PROBLEM REQUIREMENTS: Records follow. Pull out every line that contains "methods".

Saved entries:
════════════════════

(* ===== verification/HooksConc.v ===== *)
(** * Announces carried out at the same time

    After its response every announce is carried out by a goroutine of its own
    (the swarm interaction of src/middleware/hooks.go), whose calls to the storage
    interleave with those of the others.  Here the hook is a program over any
    storage whose methods are programs ([ConcStorage]); [ConcSpec] is what such a
    storage promises of a call among others, and the in-memory store and those
    over Redis and KeyDB keep it. *)

From S2P Require Import Prelude GoStd Netip Bittorrent Storage Memory Threads MemoryConc Redis SwarmKeys RedisSpec RedisConc Keydb KeydbConc Hooks Tracker.

Local Open Scope Z_scope.

(** ** The interface *)

(** The writing methods, with the time that a call reads. *)
Class ConcStorage (St : Type) := conc_call : Z → wop → prog St error.

(** Effects that a sequence of writes may have: on its own peers, and together
    what the writes do. *)
Definition concerns (os es : list wop) : Prop := Forall (λ x, wop_args x ∈ wop_args <$> os) es.
Definition follows (os es : list wop) : Prop :=
  concerns os es ∧ ∀ v, foldl (flip view_wop) v es ≡ foldl (flip view_wop) v os.

Class ConcSpec (St : Type) `{ConcStorage St} := {
  cs_inv : St → Prop;
  cs_le : St → St → Prop;
  cs_preorder : PreOrder cs_le;
  cs_view : St → view;
  cs_peer : Peer → Prop;
  cs_call now o w : int64 now → InfoHash_wf (wop_args o).1 → cs_peer (wop_args o).2 →
    yields cs_inv cs_le cs_view (flip view_wop) (λ _ _, True) w (conc_call now o) (λ _, follows [o]);
}.
#[export] Existing Instance cs_preorder.

#[export] Instance view_wops_step_proper : Proper ((≡) ==> (=) ==> (≡)) (flip view_wop).
Proof. intros v w Hv o ? <-. by apply view_wop_proper. Qed.

Lemma concerns_app os1 os2 es1 es2 : concerns os1 es1 → concerns os2 es2 → concerns (os1 ++ os2) (es1 ++ es2).
Proof.
  unfold concerns. intros H1 H2. rewrite fmap_app. apply Forall_app. split.
  - eapply list.Forall_impl; [exact H1|]. intros x. rewrite elem_of_app. by left.
  - eapply list.Forall_impl; [exact H2|]. intros x. rewrite elem_of_app. by right.
Qed.

Lemma follows_refl o : follows [o] [o].
Proof. split; [|done]. apply list.Forall_singleton. by left. Qed.

(** ** The hook *)

Section Hook.
Context {St : Type} `{ConcStorage St} (clock : wop → Z).

Definition store (o : wop) : prog St error := conc_call (clock o) o.

Definition stop_fn (hash : InfoHash) (peer : Peer) : prog St error :=
  err ← store (WDeleteSeeder hash peer);
  if serious err then mret err
  else
    err ← store (WDeleteLeecher hash peer);
    if serious err then mret err else mret None.

Definition storeFn (req : AnnounceRequest) : InfoHash → Peer → prog St error :=
  if decide (ar_Event req = Stopped) then stop_fn
  else if decide (ar_Event req = Completed) then λ ih p, store (WGraduateLeecher ih p)
  else if ar_Left req =? 0 then λ ih p, store (WPutSeeder ih p)
  else λ ih p, store (WPutLeecher ih p).

Fixpoint interact (f : InfoHash → Peer → prog St error) (ih : InfoHash) (peers : list Peer) : prog St error :=
  match peers with
  | [] => mret None
  | p :: peers =>
      err ← f ih p;
      err ← (if bool_decide (err = None) && is_v2 ih then f (TruncateV1 ih) p else mret err);
      match err with None => interact f ih peers | Some e => mret (Some e) end
  end.

(** The hook on a request, its context being [ctx]. *)
Definition swarmInteraction_announce (ctx : Context) (req : AnnounceRequest) : prog St error :=
  if ctx_skip_swarm ctx then mret None
  else interact (storeFn req) (ar_InfoHash req) (Peers (ar_RequestPeer req)).
End Hook.

(** Alone, it is the hook of [Hooks]: over a storage whose calls alone are those
    of a sequential one. *)
Section Alone.
Context {St : Type} {HC : ConcStorage St} {HS : PeerStorage St} (clock : wop → Z).
Context (Hrun : ∀ o s, run (store clock o) s = run_wop o s).

Lemma run_ret {A} (a : A) (s : St) : run (mret a) s = Some (s, a).
Proof. done. Qed.

Lemma bind_cong {A B} (m m' : M St A) (g g' : A → M St B) s :
  m s = m' s → (∀ a s, g a s = g' a s) → (m ≫= g) s = (m' ≫= g') s.
Proof. intros Hm Hg. unfold mbind, M_bind. rewrite Hm. destruct (m' s) as [[s' a]|]; [apply Hg|done]. Qed.
(** * IBC core: commitment proofs, Merkle root builder, misbehaviour check
      and connection handshake handlers

    A shallow embedding of

    - [x/ibc/23-commitment] signature proofs ([SignatureProof]),
    - [store/rootmulti] Merkle maps ([merkleMap], [simpleMap], [hashKVPairs]),
    - [x/ibc/07-tendermint] [CheckMisbehaviourAndUpdateState],
    - [x/ibc/03-connection] message handlers,

    together with the properties that the design document states about them.

    Conventions.  Go byte slices are [list byte]; a [nil] slice and an empty
    slice are both [[]] (the code only takes [len] of them and appends).
    Unsigned 64-bit integers are [Z] with the wrap-around written out.  A Go
    [panic] is an explicit outcome.  Functions of other libraries (Tendermint
    hashing, Merkle trees, commit verification, the keepers) are operations
    of a type class, so every statement holds for whatever they compute. *)

From Stdlib Require Import ZArith Strings.Byte.
From stdpp Require Import base tactics option list sorting strings.

Local Open Scope Z_scope.

(** ** Bytes *)

Abbreviation bytes := (list byte).

(** [byte(x)] for an unsigned integer [x]: the low eight bits. *)
Definition byte_of_Z (x : Z) : byte :=
  default x00 (Byte.of_N (Z.to_N (x mod 256))).

Definition Z_of_byte (b : byte) : Z := Z.of_N (Byte.to_N b).

(** [len(bz)] *)
Definition len {A} (l : list A) : Z := Z.of_nat (length l).
(** X1. Along any run in which every response gives a text that can be
    converted to a string, the only exceptions that reach the event loop
    are the rejections of [getUserMedia] (line 13 is outside any [try]), in
    the order they happened: the stop button never runs into the null ref,
    and every upload failure is caught.  A response whose text cannot be
    converted then adds one more, the TypeError of the rendering. *)
Theorem uncaught_are_rejections tr s s' :
  wf s →
  forallb shows tr = true →
  run_trace tr s = Some s' →
  uncaught s' = uncaught s ++ rejections tr ∧
  ∀ data s2,
    shows (JsonResolved data) = false →
    dispatch (JsonResolved data) s' = Some s2 →
    uncaught s2
      = uncaught s ++ rejections tr
        ++ [mkError "TypeError" "Cannot convert object to primitive value"].
Proof.
  intros Hwf Hsh H.
  pose proof (run_trace_uncaught tr s s' Hwf Hsh H) as Hu. split; [done|].
  intros data s2 Hbad Hd. simpl in Hbad. apply negb_false_iff in Hbad.
  simpl in Hd. destruct (pending_json s') as [|n]; [done|].
  unfold run_update, run_task in Hd. rewrite onstop_after_json_eq in Hd.
  injection Hd as <-. unfold commit, coercion_error. simpl.
  by rewrite Hbad, Hu, app_assoc.
Qed.
(** C9.  When two or more faces of a frame pass the match check, the
    [for] loop ends with [active_id] set to the id of the last of them in
    iteration order, whatever ids the earlier ones had, and it has
    highlighted the box of every one of them; the rest of the iteration
    keeps that id and highlights nothing else. *)
Theorem last_matched_face_wins
    (cfg : config) (fr : frame) (st : locals) (w : world) :
  Forall (face_ok cfg) (faces fr) ->
  (2 <= length (matched_ids cfg (faces fr)))%nat ->
  exists id,
    last (matched_ids cfg (faces fr)) = Some id
    /\ length (matched_boxes (faces fr)) = length (matched_ids cfg (faces fr))
    /\ (exists st1 evs,
          for_faces cfg (faces fr) st w
          = (Ok st1, World (students w) (effects w ++ evs))
          /\ active_id st1 = Some id
          /\ boxes evs = matched_boxes (faces fr))
    /\ (forall st' w',
          tick cfg fr st w = (Ok st', w') ->
          active_id st' = Some id
          /\ exists evs, effects w' = effects w ++ evs
               /\ boxes evs = matched_boxes (faces fr)).
Proof.
  intros Hok Hlen.
  destruct (last (matched_ids cfg (faces fr))) as [id|] eqn:Hlast.
  2: { apply last_None in Hlast. rewrite Hlast in Hlen. simpl in Hlen. lia. }
  assert (Hne : faces fr <> []).
  { intros Hnil. rewrite Hnil in Hlast. discriminate. }
  pose proof (after_loop_fields cfg (faces fr) st) as (_ & _ & Hid).
  rewrite Hlast in Hid.
  exists id. split; [reflexivity|]. split.
  { clear -Hok. induction Hok as [|f fs Hf _ IH]; [reflexivity|].
    rewrite matched_ids_cons, matched_boxes_cons.
    destruct (selected f) as [i|] eqn:Hsel.
    - destruct (selected_id_Some cfg f Hf) as [id' Hid'];
        [rewrite Hsel; eauto|].
      rewrite Hid'. simpl. rewrite IH. reflexivity.
    - unfold selected_id. rewrite Hsel. exact IH. }
  split.
  - exists (after_loop cfg (faces fr) st), (loop_effects cfg (faces fr) st).
    rewrite (for_faces_spec cfg (faces fr) st w Hok).
    split; [reflexivity|]. split; [exact Hid|]. apply loop_effects_boxes.
  - intros st' w' Htick. rewrite (tick_detected cfg fr st w Hne Hok) in Htick.
    split.
    + rewrite (after_faces_active_id _ _ _ _ _ _ Htick). exact Hid.
    + destruct (no_boxes_after_faces cfg fr (after_loop cfg (faces fr) st)
                  (World (students w)
                     (effects w ++ EvPanel (current_mode st)
                        :: loop_effects cfg (faces fr) st)))
        as (evs & Heff & Hbox).
      rewrite Htick in Heff. simpl in Heff.
      exists ((EvPanel (current_mode st) :: loop_effects cfg (faces fr) st)
                ++ evs).
      rewrite Heff, <- app_assoc. split; [reflexivity|].
      unfold boxes in *. rewrite omap_app, Hbox, app_nil_r. simpl.
      apply loop_effects_boxes.
Qed.

(** C7, as the code has it.  An iteration on a frame without a face ends
    with the mode and the counter at their initial value 0, reads and
    writes nothing in the store, and leaves [active_id], the cached record
    and the cached picture as they were. *)
Theorem no_face_resets_stage_only
    (cfg : config) (fr : frame) (st : locals) (w : world) :
  faces fr = [] ->
  exists st' w',
    tick cfg fr st w = (Ok st', w')
    /\ current_mode st' = 0%nat
    /\ frame_counter st' = 0%nat
    /\ active_id st' = active_id st
    /\ active_student st' = active_student st
    /\ active_student_img st' = active_student_img st
    /\ students w' = students w
    /\ effects w' = effects w ++ [EvPanel (current_mode st); EvImshow].
Proof.
  intros Hfaces. eexists _, _. rewrite (tick_no_face cfg fr st w Hfaces).
  repeat split.
Qed.

(** C10, on the code.  From the initial locals, an iteration on a frame
    whose faces all fail the match check does not complete: the drawing
    of the record subscripts the cached record, which is still [None].
    The store is untouched. *)
Theorem unmatched_face_at_start_raises
    (cfg : config) (fr : frame) (w : world) :
  faces fr <> [] ->
  Forall (face_ok cfg) (faces fr) ->
  Forall (fun f => selected f = None) (faces fr) ->
  tick cfg fr initial w
  = (Raised TypeError,
     World (students w) (effects w ++ [EvPanel 0; EvPanel 0])).
Proof.
  intros Hne Hok Hnone. rewrite (tick_detected cfg fr initial w Hne Hok).
  unfold after_loop.
  rewrite (matched_ids_unmatched cfg _ Hnone),
    (loop_effects_unmatched cfg _ initial Hnone).
  run_all. simpl. rewrite <- app_assoc. reflexivity.
Qed.
Definition downloadSamples (s : TestOrchestrator.DownloadScript)
  : list ThroughputSample :=
  match TestOrchestrator.dlFetch s with
  | TestOrchestrator.FetchOk =>
    let '(l, b) := buckets (TestOrchestrator.dlReads s) (TestOrchestrator.dlStart s) 0 in
    match TestOrchestrator.dlEnd s with
    | TestOrchestrator.ReadDone now =>
      if 0 <? b then l ++ [{| bytes := b; timestamp := now |}] else l
    | TestOrchestrator.ReadFail _ => l
    end
  | _ => []
  end.





Definition measureDuration (env : TestOrchestrator.Env) : Z :=
  if TestOrchestrator.optionsDuration env =? 0
  then TestOrchestrator.MEASURE_DURATION
  else TestOrchestrator.optionsDuration env.


Definition sumZ (l : list Z) : Z := fold_right Z.add 0 l.



(** [o'] has emitted what [o] had, followed by events that end no run. *)
Definition extends (o o' : TestOrchestrator.t) : Prop :=
  exists evs,
    TestOrchestrator.emitted o' = TestOrchestrator.emitted o ++ evs
    /\ Forall (fun e => TestOrchestrator.terminal e = false) evs.

(** A task that emits no terminal event; one that never throws; one that
    throws nothing but an ordinary error. *)
Definition quiet (k : TestOrchestrator.Task) : Prop := forall o, extends o (k o).2.
Definition calm (k : TestOrchestrator.Task) : Prop :=
  forall o, (k o).1 = TestOrchestrator.Normal.
Definition tame (k : TestOrchestrator.Task) : Prop :=
  forall o, (k o).1 = TestOrchestrator.Normal
            \/ (k o).1 = TestOrchestrator.Throw TestOrchestrator.OtherError.

(** The awaited phases of [start], up to the final [emit]. *)
Definition phases (env : TestOrchestrator.Env) : TestOrchestrator.Task :=
  TestOrchestrator.andThen (TestOrchestrator.runDiscovery env)
  (TestOrchestrator.andThen (TestOrchestrator.startLatencyTest env)
  (TestOrchestrator.andThen (TestOrchestrator.runWarmup env)
  (TestOrchestrator.andThen (TestOrchestrator.runRamp env)
  (TestOrchestrator.andThen (TestOrchestrator.runMeasureDownload env (measureDuration env))
  (TestOrchestrator.andThen (TestOrchestrator.runMeasureUpload env (measureDuration env))
                            (TestOrchestrator.runCooldown env)))))).

(** The streams of a run against a healthy server: every download
    stream delivers two chunks 300 ms apart, every upload stream posts
    two chunks. *)
Definition steadyDownload (t0 : Z) : TestOrchestrator.DownloadScript :=
  {| TestOrchestrator.dlFetch := TestOrchestrator.FetchOk;
     TestOrchestrator.dlStart := t0;
     TestOrchestrator.dlReads := [(262144, t0 + 300); (262144, t0 + 600)];
     TestOrchestrator.dlEnd := TestOrchestrator.ReadDone (t0 + 700) |}.

Definition steadyUpload (t0 : Z) : TestOrchestrator.UploadScript :=
  {| TestOrchestrator.ulStart := t0;
     TestOrchestrator.ulTurns :=
       [ {| TestOrchestrator.ulNow := t0;
            TestOrchestrator.ulFetch := TestOrchestrator.FetchOk;
            TestOrchestrator.ulAfter := t0 + 40 |};
         {| TestOrchestrator.ulNow := t0 + 40;
            TestOrchestrator.ulFetch := TestOrchestrator.FetchOk;
            TestOrchestrator.ulAfter := t0 + 80 |};
         {| TestOrchestrator.ulNow := t0 + 5000;
            TestOrchestrator.ulFetch := TestOrchestrator.FetchOk;
            TestOrchestrator.ulAfter := t0 + 5040 |} ] |}.

Definition healthy (stopDuring : option TestOrchestrator.Stage) : TestOrchestrator.Env :=
  {| TestOrchestrator.capsOutcome := Some 2;
     TestOrchestrator.wsOpens := true;
     TestOrchestrator.warmupStreams := fun _ => steadyDownload 1000;
     TestOrchestrator.rampStreams := fun _ => steadyDownload 3000;
     TestOrchestrator.measureStreams := fun _ => steadyDownload 5000;
     TestOrchestrator.uploadStreams := fun _ => steadyUpload 10000;
     TestOrchestrator.optionsDuration := 0;
     TestOrchestrator.echoDuring := fun _ => [];
     TestOrchestrator.stopDuring := stopDuring |}.

End Scenario.

(** ** metricsCalculator.js: the snapshot and sequences of calls *)

Module Snapshot.
Import MetricsCalculator.

Record Metrics := {
  throughput : ThroughputMetrics;
  latency : LatencyMetrics;
  jitter : JitterMetrics;
  packetLoss : Q;
  stability : Z
}.

(** [getMetrics()] *)
Definition getMetrics (m : MetricsCalculator.t) : option Metrics :=
  th ← calculateThroughput m defaultWarmupMs;
  la ← calculateLatency m;
  ji ← calculateJitter m;
  st ← calculateStability m defaultWarmupMs;
  Some {| throughput := th; latency := la; jitter := ji;
          packetLoss := calculatePacketLoss m; stability := st |}.

(** The mutating methods of the calculator. *)
Inductive Call :=
  | AddThroughputSample (b ts : Z)
  | AddRttSample (r ts : Z)
  | AddLostEcho
  | Reset.

Definition call (m : MetricsCalculator.t) (c : Call) : MetricsCalculator.t :=
  match c with
  | AddThroughputSample b ts => addThroughputSample m b ts
  | AddRttSample r ts => addRttSample m r ts
  | AddLostEcho => addLostEcho m
  | Reset => MetricsCalculator.reset
  end.

(** A calculator as constructed, after a sequence of calls. *)
Definition after (cs : list Call) : MetricsCalculator.t :=
  fold_left call cs MetricsCalculator.reset.

(** The greatest of a list of integers, [0] for none. *)
Definition greatest (l : list Z) : Z := fold_right Z.max 0 l.

End Snapshot.

(** ** testOrchestrator.js: [getProgress] *)

Module Progress.

(** The durations of [PHASES], in the order of the object's keys. *)
Definition PHASES : list Z :=
  [1000; TestOrchestrator.WARMUP_DURATION; TestOrchestrator.RAMP_DURATION;
   TestOrchestrator.MEASURE_DURATION; TestOrchestrator.COOLDOWN_DURATION].

Definition totalDuration : Z :=
  fold_left Z.add PHASES 0 + TestOrchestrator.MEASURE_DURATION.

(** [getProgress()]: [startTime] is [this.startTime] ([None] for [null]),
    [now] is [Date.now()]. *)
Definition getProgress (startTime : option Z) (now : Z) : Q :=
  match startTime with
  | None => 0%Q
  | Some st =>
    if st =? 0 then 0%Q
    else Qmin 100 (inject_Z (now - st) / inject_Z totalDuration * 100)%Q
  end.

End Progress.

(** ** backend/server.js: connection tracking *)

Module Connections.

(** [activeConnections] and the [ipConnections] map. *)
Record t := {
  activeConnections : Z;
  ipConnections : gmap string Z
}.

Definition empty : t := {| activeConnections := 0; ipConnections := ∅ |}.

(** [ipConnections.get(ip) || 0] *)
Definition countOf (ip : string) (c : t) : Z :=
  match ipConnections c !! ip with
  | Some n => if n =? 0 then 0 else n
  | None => 0
  end.

Definition checkRateLimit (maxConcurrency : Z) (ip : string) (c : t) : bool :=
  countOf ip c <? maxConcurrency.

Definition incrementConnection (ip : string) (c : t) : t :=
  {| activeConnections := activeConnections c + 1;
     ipConnections := <[ip := countOf ip c + 1]> (ipConnections c) |}.

Definition decrementConnection (ip : string) (c : t) : t :=
  let count := countOf ip c in
  {| activeConnections := activeConnections c - 1;
     ipConnections :=
       if count <=? 1 then delete ip (ipConnections c)
       else <[ip := count - 1]> (ipConnections c) |}.

(** What the handlers do to the tracker: a request from [ip] arrives
    (it is admitted and counted, or refused with 429 and not counted),
    or an admitted request of [ip] reaches one of its terminal paths. *)
Inductive Event := Arrives (ip : string) | Finishes (ip : string).

Definition step (maxConcurrency : Z) (c : t) (e : Event) : t :=
  match e with
  | Arrives ip =>
    if checkRateLimit maxConcurrency ip c then incrementConnection ip c else c
  | Finishes ip => decrementConnection ip c
  end.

════════════════════

ANSWER TO THIS EXERCISE:
    storage whose methods are programs ([ConcStorage]); [ConcSpec] is what such a
(** The writing methods, with the time that a call reads. *)
(** The mutating methods of the calculator. *)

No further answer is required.